=== Begin Enclosure ===

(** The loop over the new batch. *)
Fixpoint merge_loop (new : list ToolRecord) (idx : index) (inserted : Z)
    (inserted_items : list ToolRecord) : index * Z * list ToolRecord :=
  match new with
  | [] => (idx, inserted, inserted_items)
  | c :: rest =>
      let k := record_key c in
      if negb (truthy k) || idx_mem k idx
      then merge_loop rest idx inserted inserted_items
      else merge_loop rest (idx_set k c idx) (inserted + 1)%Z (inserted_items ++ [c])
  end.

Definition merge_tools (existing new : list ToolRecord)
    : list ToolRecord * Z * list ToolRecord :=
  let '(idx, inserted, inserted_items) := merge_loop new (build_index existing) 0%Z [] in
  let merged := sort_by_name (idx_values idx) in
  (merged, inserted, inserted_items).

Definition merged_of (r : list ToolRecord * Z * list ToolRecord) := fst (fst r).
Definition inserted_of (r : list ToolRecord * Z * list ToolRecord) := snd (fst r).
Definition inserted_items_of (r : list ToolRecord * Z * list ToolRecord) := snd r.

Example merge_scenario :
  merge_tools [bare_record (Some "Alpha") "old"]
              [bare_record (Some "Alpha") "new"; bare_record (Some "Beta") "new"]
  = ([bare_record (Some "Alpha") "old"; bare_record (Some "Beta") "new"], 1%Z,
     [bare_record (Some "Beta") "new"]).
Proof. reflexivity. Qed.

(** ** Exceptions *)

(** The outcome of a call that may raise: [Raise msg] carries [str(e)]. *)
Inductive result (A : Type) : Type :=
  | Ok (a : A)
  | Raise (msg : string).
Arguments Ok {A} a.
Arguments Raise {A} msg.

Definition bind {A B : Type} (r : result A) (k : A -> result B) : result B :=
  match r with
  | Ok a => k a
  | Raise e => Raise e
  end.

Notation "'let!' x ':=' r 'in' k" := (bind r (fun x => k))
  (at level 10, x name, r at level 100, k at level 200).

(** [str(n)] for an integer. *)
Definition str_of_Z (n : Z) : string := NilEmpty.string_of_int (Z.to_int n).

=== End Enclosure ===
=== Begin Enclosure ===

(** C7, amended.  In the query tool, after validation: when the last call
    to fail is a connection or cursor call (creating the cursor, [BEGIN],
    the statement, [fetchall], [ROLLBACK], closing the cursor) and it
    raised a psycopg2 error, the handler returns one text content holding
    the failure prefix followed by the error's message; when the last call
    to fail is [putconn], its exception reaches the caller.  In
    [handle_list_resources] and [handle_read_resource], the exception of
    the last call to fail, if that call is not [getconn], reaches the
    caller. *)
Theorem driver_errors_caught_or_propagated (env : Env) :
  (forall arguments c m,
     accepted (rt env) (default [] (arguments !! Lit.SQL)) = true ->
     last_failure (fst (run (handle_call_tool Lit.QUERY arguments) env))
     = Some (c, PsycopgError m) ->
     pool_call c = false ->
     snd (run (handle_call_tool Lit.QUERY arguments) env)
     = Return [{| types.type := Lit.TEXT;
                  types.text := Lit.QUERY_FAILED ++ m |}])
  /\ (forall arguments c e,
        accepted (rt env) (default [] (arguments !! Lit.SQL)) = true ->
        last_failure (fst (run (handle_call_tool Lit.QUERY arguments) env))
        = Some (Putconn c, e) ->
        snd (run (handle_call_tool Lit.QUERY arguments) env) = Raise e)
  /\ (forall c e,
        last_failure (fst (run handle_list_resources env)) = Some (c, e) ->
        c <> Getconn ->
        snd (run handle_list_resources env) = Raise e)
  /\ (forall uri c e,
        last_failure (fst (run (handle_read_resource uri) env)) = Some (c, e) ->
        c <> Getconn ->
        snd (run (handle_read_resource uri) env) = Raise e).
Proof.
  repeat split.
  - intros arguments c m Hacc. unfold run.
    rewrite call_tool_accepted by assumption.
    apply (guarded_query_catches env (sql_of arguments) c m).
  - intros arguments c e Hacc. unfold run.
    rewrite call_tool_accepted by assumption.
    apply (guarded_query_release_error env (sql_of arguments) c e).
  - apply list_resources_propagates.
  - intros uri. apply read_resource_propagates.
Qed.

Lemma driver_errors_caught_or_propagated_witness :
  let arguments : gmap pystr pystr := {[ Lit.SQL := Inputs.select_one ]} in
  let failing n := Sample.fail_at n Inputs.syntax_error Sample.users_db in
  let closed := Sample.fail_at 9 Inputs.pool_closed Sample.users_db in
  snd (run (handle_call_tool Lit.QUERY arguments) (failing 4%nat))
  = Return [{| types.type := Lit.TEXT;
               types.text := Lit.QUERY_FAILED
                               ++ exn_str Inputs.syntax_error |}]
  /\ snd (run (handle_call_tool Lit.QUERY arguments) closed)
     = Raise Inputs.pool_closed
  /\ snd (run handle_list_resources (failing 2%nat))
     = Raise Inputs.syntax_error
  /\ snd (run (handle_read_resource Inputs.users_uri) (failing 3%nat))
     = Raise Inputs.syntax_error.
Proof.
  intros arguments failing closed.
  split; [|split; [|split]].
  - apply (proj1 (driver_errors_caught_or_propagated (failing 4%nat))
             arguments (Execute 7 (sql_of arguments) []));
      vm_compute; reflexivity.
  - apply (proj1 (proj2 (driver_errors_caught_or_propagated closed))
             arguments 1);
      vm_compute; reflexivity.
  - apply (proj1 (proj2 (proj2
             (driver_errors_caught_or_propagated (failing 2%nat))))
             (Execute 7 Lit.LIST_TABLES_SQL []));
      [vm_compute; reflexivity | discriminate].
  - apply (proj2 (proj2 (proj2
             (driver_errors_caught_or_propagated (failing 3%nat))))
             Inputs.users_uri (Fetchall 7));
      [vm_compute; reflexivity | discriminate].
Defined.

=== End Enclosure ===

**EXERCISE DETAILS:**
Using the records above, copy word for word the line with "(** C7, amended.", the line with "the statement, [fetchall], [ROLLBACK], closing", and every line between them.

**SOLUTION TO THIS EXERCISE:**
(** C7, amended.  In the query tool, after validation: when the last call
    to fail is a connection or cursor call (creating the cursor, [BEGIN],
    the statement, [fetchall], [ROLLBACK], closing the cursor) and it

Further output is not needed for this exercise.